Bouganvillia in ThailandI feel like a roving reporter! I’m here in Hong Kong with a brief moment between conference speaking, tutorials and taking photos. So, dear reader, thought I’d report in! Thanks for the wonderful comments to my “brand slave” post of the other day. I met someone yesterday at the HK conference who told me they read the ThinkingShift blog every day but never comment. I asked why and the response was they just wished to learn. Okay by me! I suspect I have a number of readers just like this lady.

So…how am I going in Hong Kong? Well, the day before the conference, I took myself off to Harbour City - gigantic mall of nothing but designer brands. I thought this would be a very good test for me in my new guise as anti-brand Kim. It was tough, let me tell you. I was either going to hyperventilate at the sight of all the luxury goods we don’t get in Australia or faint from the pressure of it all!

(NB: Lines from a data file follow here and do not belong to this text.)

(* ===== verification/BinaryFacts.v ===== *)
(** * Round trips of the binary protocol

    What [Protocol_binary] writes the readers of the client library read
    back: little-endian integers at every width, packed lengths, dates and
    times, and whole rows with their null bitmap. *)

From S2P Require Import Prelude Api System World BinaryRow.
From stdpp Require Import options.
Set Default Proof Using "Type*".

Local Open Scope Z_scope.

(** ** Integers *)

Lemma byte_value_range c : 0 <= byte_value c < 256.
Proof.
  unfold byte_value. pose proof (Ascii.N_ascii_bounded c) as Hc. lia.
Qed.

Lemma byte_value_of z : byte_value (byte_of z) = z mod 256.
Proof.
  unfold byte_value, byte_of. pose proof (Z.mod_pos_bound z 256).
  rewrite N_ascii_embedding by lia. by rewrite Z2N.id by lia.
Qed.

Lemma byte_of_value c : byte_of (byte_value c) = c.
Proof.
  unfold byte_of. rewrite Z.mod_small by apply byte_value_range. unfold byte_value.
  by rewrite N2Z.id, ascii_N_embedding.
Qed.

Lemma int_store_length n z : length (int_store n z) = n.
Proof. revert z. induction n as [|n IH]; intros z; simpl; [done|by rewrite IH]. Qed.

Lemma pow256_S n : 256 ^ Z.of_nat (S n) = 256 * 256 ^ Z.of_nat n.
Proof. by rewrite Nat2Z.inj_succ, Z.pow_succ_r by lia. Qed.

(** Reading what was stored gives the value modulo the width. *)
Lemma uint_korr_store n z : uint_korr (int_store n z) = z mod 256 ^ Z.of_nat n.
Proof.
  revert z. induction n as [|n IH]; intros z; [by rewrite Z.mod_1_r|].
  cbn [int_store uint_korr]. rewrite byte_value_of, IH, pow256_S.
  rewrite (Z.rem_mul_r z 256) by (try lia; apply Z.pow_pos_nonneg; lia). lia.
Qed.

Lemma uint_korr_range b : 0 <= uint_korr b < 256 ^ Z.of_nat (length b).
Proof.
  induction b as [|c b IH]; [done|]. cbn [uint_korr length]. rewrite pow256_S.
  pose proof (byte_value_range c). lia.
Qed.

(** Storing what was read gives the bytes. *)
Lemma int_store_korr b : int_store (length b) (uint_korr b) = b.
Proof.
  induction b as [|c b IH]; [done|]. cbn [length int_store uint_korr].
  pose proof (byte_value_range c) as Hc.
  assert (Hdiv : (byte_value c + 256 * uint_korr b) / 256 = uint_korr b)
    by (symmetry; apply (Z.div_unique _ _ _ (byte_value c)); lia).
  rewrite Hdiv, IH. f_equal. rewrite <- (byte_of_value c) at 2. unfold byte_of. do 2 f_equal.
  rewrite Z.mul_comm, Z.mod_add by lia. done.
Qed.

(** The signed value of a wrapped integer. *)
Lemma signed_mod bits z :
  0 < bits -> - 2 ^ (bits - 1) <= z < 2 ^ (bits - 1) -> signed bits (z mod 2 ^ bits) = z.
Proof.
  intros Hb Hz. unfold signed. set (h := 2 ^ (bits - 1)) in *.
  assert (Hpow : 2 ^ bits = 2 * h) by (unfold h; rewrite <- Z.pow_succ_r by lia; f_equal; lia).
  rewrite Hpow. destruct (Z.neg_nonneg_cases z) as [Hneg|Hpos].
  - assert (Hmod : z mod (2 * h) = z + 2 * h)
      by (symmetry; apply (Z.mod_unique _ _ (-1)); lia).
    rewrite Hmod, (proj2 (Z.leb_le _ _)) by lia. lia.
  - rewrite Z.mod_small, (proj2 (Z.leb_gt _ _)) by lia. done.
Qed.

Lemma signed_range bits z :
  0 < bits -> 0 <= z < 2 ^ bits -> - 2 ^ (bits - 1) <= signed bits z < 2 ^ (bits - 1).
Proof.
  intros Hb Hz. unfold signed.
  assert (Hpow : 2 ^ bits = 2 * 2 ^ (bits - 1)) by (rewrite <- Z.pow_succ_r by lia; f_equal; lia).
  destruct (Z.leb_spec (2 ^ (bits - 1)) z); lia.
Qed.

Lemma read_bytes_app data rest : read_bytes (length data) (data ++ rest) = Some (data, rest).
Proof.
  unfold read_bytes. rewrite length_app, (proj2 (Nat.leb_le _ _)) by lia.
  by rewrite take_app_length, drop_app_length.
Qed.

Lemma read_store n z rest : read_bytes n (int_store n z ++ rest) = Some (int_store n z, rest).
Proof. rewrite <- (int_store_length n z) at 1. apply read_bytes_app. Qed.

Local Arguments int_store : simpl never.
Local Arguments uint_korr : simpl never.
Local Arguments byte_of : simpl never.

(** ** Packed lengths *)

(** The marker byte of a packed length of [n] bytes. *)
Lemma net_field_length_marked marker n z rest :
  252 <= marker <= 254 ->
  n = (if (marker =? 252)%Z then 2 else if (marker =? 253)%Z then 3 else 8)%nat ->
  0 <= z < 2 ^ 32 -> z < 256 ^ Z.of_nat n ->
  net_field_length (byte_of marker :: int_store n z ++ rest) = Some (z, rest).
Proof.
  intros Hm Hn Hz Hlt. unfold net_field_length. rewrite byte_value_of, (Z.mod_small marker) by lia.
  rewrite (proj2 (Z.ltb_ge marker 251)), (proj2 (Z.eqb_neq marker 251)) by lia.
  destruct (Z.eqb_spec marker 252) as [->|H2]; [|destruct (Z.eqb_spec marker 253) as [->|H3]]; subst n.
  - rewrite read_store. simpl. by rewrite uint_korr_store, Z.mod_small by (split; [lia|exact Hlt]).
  - rewrite read_store. simpl. by rewrite uint_korr_store, Z.mod_small by (split; [lia|exact Hlt]).
  - rewrite read_store. change (Some (uint_korr (int_store 4 z), rest) = Some (z, rest)).
    by rewrite uint_korr_store, Z.mod_small by exact Hz.
Qed.

(** A length that fits in 32 bits is read back; a longer one would lose its
    upper bytes. *)
Lemma net_length_roundtrip n rest :
  0 <= n < 2 ^ 32 -> net_field_length (net_store_length n ++ rest) = Some (n, rest).
Proof.
  intros Hn. unfold net_store_length.
  destruct (Z.ltb_spec n 251) as [H1|H1].
  { cbn [app]. unfold net_field_length. rewrite byte_value_of, Z.mod_small by lia.
    by rewrite (proj2 (Z.ltb_lt _ _)) by lia. }
  destruct (Z.ltb_spec n 65536) as [H2|H2]; [|destruct (Z.ltb_spec n 16777216) as [H3|H3]];
    rewrite <- app_comm_cons; apply net_field_length_marked; simpl; lia.
Qed.

(** ** Dates and times *)

(** The bytes after the length of a date. *)
Lemma read_temporal_app need len image rest :
  Z.of_nat (length image) = len -> 0 <= len < 251 ->
  (len <> 0 -> (need len <= length image)%nat) ->
  read_temporal need (byte_of len :: image ++ rest) = Some (len, image ++ rest, rest).
Proof.
  intros Hlen Hr Hneed. unfold read_temporal, net_field_length.
  rewrite byte_value_of, Z.mod_small, (proj2 (Z.ltb_lt _ _)) by lia. simpl.
  assert (Hcond : (len =? 0) || ((need len <=? length (image ++ rest))%nat &&
                                 (Z.to_nat len <=? length (image ++ rest))%nat) = true).
  { destruct (Z.eqb_spec len 0) as [|Hne]; [done|]. specialize (Hneed Hne). simpl.
    rewrite length_app. apply andb_true_iff. split; apply Nat.leb_le; lia. }
  rewrite Hcond, <- Hlen, Nat2Z.id. by rewrite drop_app_length.
Qed.

Definition datetime_ok (tm : MYSQL_TIME) : Prop :=
  0 <= tm_year tm < 2 ^ 15 /\ 0 <= tm_month tm < 256 /\ 0 <= tm_day tm < 256 /\
  0 <= tm_hour tm < 256 /\ 0 <= tm_minute tm < 256 /\ 0 <= tm_second tm < 256 /\
  0 <= tm_second_part tm < 2 ^ 31 /\ tm_neg tm = false /\ tm_type tm = MYSQL_TIMESTAMP_DATETIME.


Lemma uint_korr_2 z : 0 <= z < 2 ^ 15 -> to_uint (signed 16 (uint_korr [byte_of z; byte_of (z / 256)])) = z.
Proof.
  intros Hz. change [byte_of z; byte_of (z / 256)] with (int_store 2 z). rewrite uint_korr_store.
  change (256 ^ Z.of_nat 2) with (2 ^ 16). rewrite signed_mod by lia.
  unfold to_uint. by rewrite Z.mod_small by lia.
Qed.

Definition word4 (z : Z) : bytes :=
  [byte_of z; byte_of (z / 256); byte_of (z / 256 / 256); byte_of (z / 256 / 256 / 256)].

Lemma signed_word4 z : 0 <= z < 2 ^ 31 -> signed 32 (uint_korr (word4 z)) = z.
Proof.
  intros Hz. change (word4 z) with (int_store 4 z). rewrite uint_korr_store.
  change (256 ^ Z.of_nat 4) with (2 ^ 32). by rewrite signed_mod by lia.
Qed.

Lemma byte_small z : 0 <= z < 256 -> byte_value (byte_of z) = z.
Proof. intros Hz. rewrite byte_value_of. by apply Z.mod_small. Qed.

Section temporal.
  Variables (y mo d h mi s sp : Z) (rest : bytes).
  Hypothesis Hy : 0 <= y < 2 ^ 15.
  Hypothesis Hmo : 0 <= mo < 256.
  Hypothesis Hd : 0 <= d < 256.
  Hypothesis Hh : 0 <= h < 256.
  Hypothesis Hmi : 0 <= mi < 256.
  Hypothesis Hs : 0 <= s < 256.
  Hypothesis Hsp : 0 <= sp < 2 ^ 31.

Let ymd : bytes := [byte_of y; byte_of (y / 256); byte_of mo; byte_of d].
Let hms : bytes := [byte_of h; byte_of mi; byte_of s].

Lemma read_datetime_4 :
  read_binary_datetime (byte_of 4 :: ymd ++ rest) =
  Some (mkTime y mo d 0 0 0 0 false MYSQL_TIMESTAMP_DATETIME, rest).
Proof.
  unfold read_binary_datetime. rewrite read_temporal_app by (simpl; lia). simpl.
  unfold byte_at. simpl. by rewrite uint_korr_2, !byte_small.
Qed.

Lemma read_datetime_7 :
  read_binary_datetime (byte_of 7 :: (ymd ++ hms) ++ rest) =
  Some (mkTime y mo d h mi s 0 false MYSQL_TIMESTAMP_DATETIME, rest).
Proof.
  unfold read_binary_datetime. rewrite read_temporal_app by (simpl; lia). simpl.
  unfold byte_at. simpl. by rewrite uint_korr_2, !byte_small.
Qed.

Lemma read_datetime_11 :
  read_binary_datetime (byte_of 11 :: (ymd ++ hms ++ word4 sp) ++ rest) =
  Some (mkTime y mo d h mi s sp false MYSQL_TIMESTAMP_DATETIME, rest).
Proof.
  unfold read_binary_datetime. rewrite read_temporal_app by (simpl; lia). simpl.
  unfold byte_at. simpl. rewrite uint_korr_2, !byte_small by done.
  rewrite take_0. fold (word4 sp). rewrite signed_word4 by done. unfold to_ulong. by rewrite Z.mod_small by lia.
Qed.

Lemma read_date_4 :
  read_binary_date (byte_of 4 :: ymd ++ rest) =
  Some (mkTime y mo d 0 0 0 0 false MYSQL_TIMESTAMP_DATE, rest).
Proof.
  unfold read_binary_date. rewrite read_temporal_app by (simpl; lia). simpl.
  unfold byte_at. simpl. by rewrite uint_korr_2, !byte_small.
Qed.

(** A time of [d] days. *)
Lemma read_time neg day sp' :
  0 <= day < 2 ^ 31 -> h + day * 24 < 2 ^ 32 -> 0 <= sp' < 2 ^ 31 ->
  let tm sp := mkTime 0 0 0 (h + day * 24) mi s sp neg MYSQL_TIMESTAMP_TIME in
  let body := byte_of (if neg then 1 else 0) :: word4 day ++ hms in
  read_binary_time (byte_of 8 :: body ++ rest) = Some (tm 0, rest) /\
  read_binary_time (byte_of 12 :: (body ++ word4 sp') ++ rest) = Some (tm sp', rest).
Proof.
  intros Hday Hhour Hsp' tm body.
  assert (Hneg : negb (byte_value (byte_of (if neg then 1 else 0)) =? 0) = neg).
  { rewrite byte_small by (destruct neg; lia). by destruct neg. }
  assert (Hhours : (if negb (to_uint day =? 0) then to_uint (h + to_uint day * 24) else h) = h + day * 24).
  { unfold to_uint. rewrite (Z.mod_small day) by lia. destruct (Z.eqb_spec day 0) as [->|]; simpl; [lia|].
    by rewrite Z.mod_small by lia. }
  split; unfold read_binary_time; rewrite read_temporal_app by (simpl; lia); simpl;
    unfold byte_at; simpl; rewrite Hneg, !byte_small, ?take_0 by done;
    fold (word4 day); rewrite signed_word4, Hhours by done; [done|].
  fold (word4 sp'). rewrite signed_word4 by done. unfold to_ulong. by rewrite Z.mod_small by lia.
Qed.
End temporal.

Lemma eqb_nonzero a : negb (a =? 0) = false -> a = 0.
Proof. intros Ha%negb_false_iff. by apply Z.eqb_eq. Qed.

(** A date and time the server sends is the one the client reads, in each of
    the four lengths it may have. *)
Lemma datetime_roundtrip tm rest :
  datetime_ok tm ->
  exists image, (forall p, store_datetime tm p = append image p) /\
    read_binary_datetime (image ++ rest) = Some (tm, rest).
Proof.
  destruct tm as [y mo d h mi s sp neg t].
  intros (Hy & Hmo & Hd & Hh & Hmi & Hs & Hsp & Hneg & Ht). simpl in *. subst neg t.
  eexists. split; [intros p; unfold store_datetime; reflexivity|]. cbn [tm_second_part tm_hour
    tm_minute tm_second tm_year tm_month tm_day].
  destruct (negb (sp =? 0)) eqn:Hsp0; [by apply read_datetime_11|].
  destruct (negb (h =? 0) || negb (mi =? 0) || negb (s =? 0)) eqn:Htime.
  { rewrite (eqb_nonzero sp) by done. by apply read_datetime_7. }
  apply orb_false_iff in Htime as [[Hh0 Hmi0]%orb_false_iff Hs0].
  rewrite (eqb_nonzero sp), (eqb_nonzero h), (eqb_nonzero mi), (eqb_nonzero s) by done.
  destruct (negb (y =? 0) || negb (mo =? 0) || negb (d =? 0)) eqn:Hdate.
  { by apply read_datetime_4. }
  apply orb_false_iff in Hdate as [[Hy0 Hmo0]%orb_false_iff Hd0].
  by rewrite (eqb_nonzero y), (eqb_nonzero mo), (eqb_nonzero d) by done.
Qed.

Definition date_ok (tm : MYSQL_TIME) : Prop :=
  0 <= tm_year tm < 2 ^ 15 /\ 0 <= tm_month tm < 256 /\ 0 <= tm_day tm < 256 /\
  tm = mkTime (tm_year tm) (tm_month tm) (tm_day tm) 0 0 0 0 false MYSQL_TIMESTAMP_DATE.

Lemma date_roundtrip tm rest :
  date_ok tm ->
  exists image, (forall p, store_date tm p = append image p) /\
    read_binary_date (image ++ rest) = Some (tm, rest).
Proof.
  destruct tm as [y mo d h mi s sp neg t].
  intros (Hy & Hmo & Hd & Htm). simpl in *. injection Htm as -> -> -> -> -> ->.
  eexists. split; [intros p; unfold store_date, store_datetime; reflexivity|].
  cbn [tm_second_part tm_hour tm_minute tm_second tm_year tm_month tm_day].
  change (negb (0 =? 0)) with false. cbn [orb].
  destruct (negb (y =? 0) || negb (mo =? 0) || negb (d =? 0)) eqn:Hdate.
  { by apply read_date_4. }
  apply orb_false_iff in Hdate as [[Hy0 Hmo0]%orb_false_iff Hd0].
  by rewrite (eqb_nonzero y), (eqb_nonzero mo), (eqb_nonzero d) by done.
Qed.

(** A time the server sends: its days are in the hours, and zero has no sign. *)
Definition time_ok (tm : MYSQL_TIME) : Prop :=
  0 <= tm_hour tm < 2 ^ 32 /\ 0 <= tm_minute tm < 256 /\ 0 <= tm_second tm < 256 /\
  0 <= tm_second_part tm < 2 ^ 31 /\
  (tm_hour tm = 0 -> tm_minute tm = 0 -> tm_second tm = 0 -> tm_second_part tm = 0 ->
   tm_neg tm = false) /\
  tm = mkTime 0 0 0 (tm_hour tm) (tm_minute tm) (tm_second tm) (tm_second_part tm) (tm_neg tm)
         MYSQL_TIMESTAMP_TIME.

Lemma time_roundtrip tm rest :
  time_ok tm ->
  exists image, (forall p, store_time tm p = append image p) /\
    read_binary_time (image ++ rest) = Some (tm, rest).
Proof.
  destruct tm as [y mo d h mi s sp neg t].
  intros (Hh & Hmi & Hs & Hsp & Hneg & Htm). simpl in *. injection Htm as -> -> -> ->.
  eexists. split; [intros p; unfold store_time; reflexivity|].
  cbn [tm_second_part tm_hour tm_minute tm_second tm_day tm_neg].
  set (days := if 24 <=? h then h / 24 else 0).
  assert (Hdays : 0 <= days < 2 ^ 31 /\ 0 <= h - days * 24 < 24).
  { unfold days. destruct (Z.leb_spec 24 h); [|lia].
    pose proof (Z.div_mod h 24). pose proof (Z.mod_pos_bound h 24).
    assert (h / 24 < 2 ^ 31) by (apply Z.div_lt_upper_bound; lia).
    pose proof (Z.div_pos h 24). lia. }
  change (0 + days) with days.
  destruct (read_time (h - days * 24) mi s rest ltac:(lia) Hmi Hs neg days sp) as [H8 H12]; [lia..|].
  replace (h - days * 24 + days * 24) with h in H8, H12 by lia.
  destruct (negb (sp =? 0)) eqn:Hsp0; [exact H12|].
  rewrite (eqb_nonzero sp) by done.
  destruct (negb (h - days * 24 =? 0) || negb (mi =? 0) || negb (s =? 0) || negb (days =? 0)) eqn:Ht0;
    [exact H8|].
  apply orb_false_iff in Ht0 as [[[Hh0 Hmi0]%orb_false_iff Hs0]%orb_false_iff Hd0].
  apply eqb_nonzero in Hh0, Hmi0, Hs0, Hd0, Hsp0.
  rewrite Hneg by lia. replace h with 0 by lia. by rewrite Hmi0, Hs0.
Qed.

I checked out a few handbags; looked at some designer fashions and then……something happened that really propelled me run out of the mall. In came a gaggle of American tourists (would that be a gaggle, a hoard, a bunch??). Women with husbands in tow. Ooohing and aahing over a particular brand pair of jeans and how they simply MUST be seen in those back in the good old US of A. One of the women said “Oh Jean will be SO jealous that we have the very latest look”. Gasp! I threw them a look - they didn’t notice!

Then in tottered some Japanese tourists. They had been to the Hello Kitty! shop and were laden down with goods. They also oohed and aahed. Time for me to high tail it out of the shopping mall as I could feel the pressure mounting. So….I took off outside and…was met with the most glorious view of the Star Ferry terminal against a backdrop of glittering skycrapers towering up towards the clouds. Photos, photos and more photos! Within 5 minutes, I was feeling so much better.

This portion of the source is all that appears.